What to work on:
Search the data below for the word "left" and copy each line that holds it.

Data supplied:
Lemma Ext4GetExtent_spec Block s :
  Sound s → 0 <= Block →
  wp (Ext4GetExtent P F Block)
    (λ e s', after_lookup s s' ∧ extent_of_file e ∧ covers e Block ∧ ExtentOk e)
    (λ e s', after_lookup s s' ∧ lookup_error Block e) s.
Proof using HP HF HOk.
  intros Hs HB. unfold Ext4GetExtent. apply wp_bind, wp_fail_if.
  { intros Hbig%Z.ltb_lt. split; [by apply after_lookup_refl|]. left. split; [done|lia]. }
  intros Hsmall%Z.ltb_ge. assert (u32 Block) as HB32 by (unfold is_uint; lia). rewrite wrap_small by done.
  apply wp_bind. eapply wp_mono; [apply Ext4GetExtentFromMap_spec; [apply Hs|done]| |done].
  intros [p|] s' [-> Hp]; cbn beta iota in Hp.
  { destruct Hp as (e & Hp & Hc). apply wp_bind, wp_getS. rewrite Hp. apply wp_ret.
    assert (cached s e) as Hce by by exists p. split; [by apply after_lookup_refl|]. split; [by apply Hs|]. split; [done|].
    by apply (cached_extent s e (proj1 Hs) Hce). }
  clear Hp. apply wp_bind. unfold rd_field at 1. apply wp_rd; [by compute| |].
  { rewrite (fo_inode P F HF). layouts. unfold SIZEOF_EXT4_INODE. lia. }
  change (load (field_size EXT4_INODE "i_flags") (Inode F) (0 + offset_of EXT4_INODE "i_flags"))
    with (load 4 (Inode F) (offset_of EXT4_INODE "i_flags")).
  destruct (Z.land (load 4 (Inode F) (offset_of EXT4_INODE "i_flags")) EXT4_EXTENTS_FL =? 0) eqn:Hfl.
  - assert (uses_extents = false) as Hu by (unfold uses_extents; by rewrite Hfl).
    eapply wp_mono; [by apply GetExtentFromBlockMap_spec| |].
    + intros e s' [Ha He]. destruct (block_extent_ok _ _ HB32 He) as [Hok H0]. destruct (block_extent_maps P HP F _ _ He) as (Hb & Hlen & _).
      split; [done|]. split; [unfold extent_of_file; rewrite Hu; by rewrite Hb|]. split; [unfold covers; lia|done].
    + intros e s' [Ha He]. split; [done|]. unfold lookup_error. rewrite Hu. destruct He; auto.
  - assert (uses_extents = true) as Hu by (unfold uses_extents; by rewrite Hfl).
    assert (size (i_data F) = 60) as H60 by by eapply size_i_data. assert (bytes (i_data F)) as Hby by by eapply bytes_i_data.
    apply wp_bind. eapply wp_intro_ok; [apply Ext4ExtentHeaderValid_spec; unfold Ext4GetInoExtentHeader; lia|].
    apply wp_bind, wp_fail_if.
    { intros Hv%negb_true_iff. split; [by apply after_lookup_refl|]. unfold lookup_error. rewrite Hu. right. right. by left. }
    intros Hv%negb_false_iff. unfold Ext4GetInoExtentHeader in *.
    assert (NodeOk (i_data F)) as HN by (eapply header_valid_ok; [done|done|by rewrite H60; vm_compute|lia]).
    apply wp_bind, node_rd_depth; [done|]. apply wp_bind. eapply wp_mono; [apply (Descend_spec Block s); [done|done|lia]| |].
    + intros [leaf Buffer] s1 (Hh & HNl & Hdesc). cbn [fst snd] in *.
      destruct (descends_node_at _ _ _ Hdesc node_root) as [Hat Hd].
      eapply wp_mono; [by apply (SearchLeaf_spec Block leaf Buffer s)| |].
      * intros e s2 (Ha & Hc & i & Hi & ->). split; [done|]. split; [unfold extent_of_file; rewrite Hu; by exists leaf, i|].
        split; [done|apply node_extent_ok, HNl].
      * intros e s2 [Ha He]. split; [done|]. unfold lookup_error. rewrite Hu. right. right. right. right. by exists leaf.
    + intros e s1 [Hs1 He]. split; [by apply after_lookup_refl|]. unfold lookup_error. rewrite Hu. destruct He; auto.
Qed.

Reply to the task:
  { intros Hbig%Z.ltb_lt. split; [by apply after_lookup_refl|]. left. split; [done|lia]. }
    { intros Hv%negb_true_iff. split; [by apply after_lookup_refl|]. unfold lookup_error. rewrite Hu. right. right. by left. }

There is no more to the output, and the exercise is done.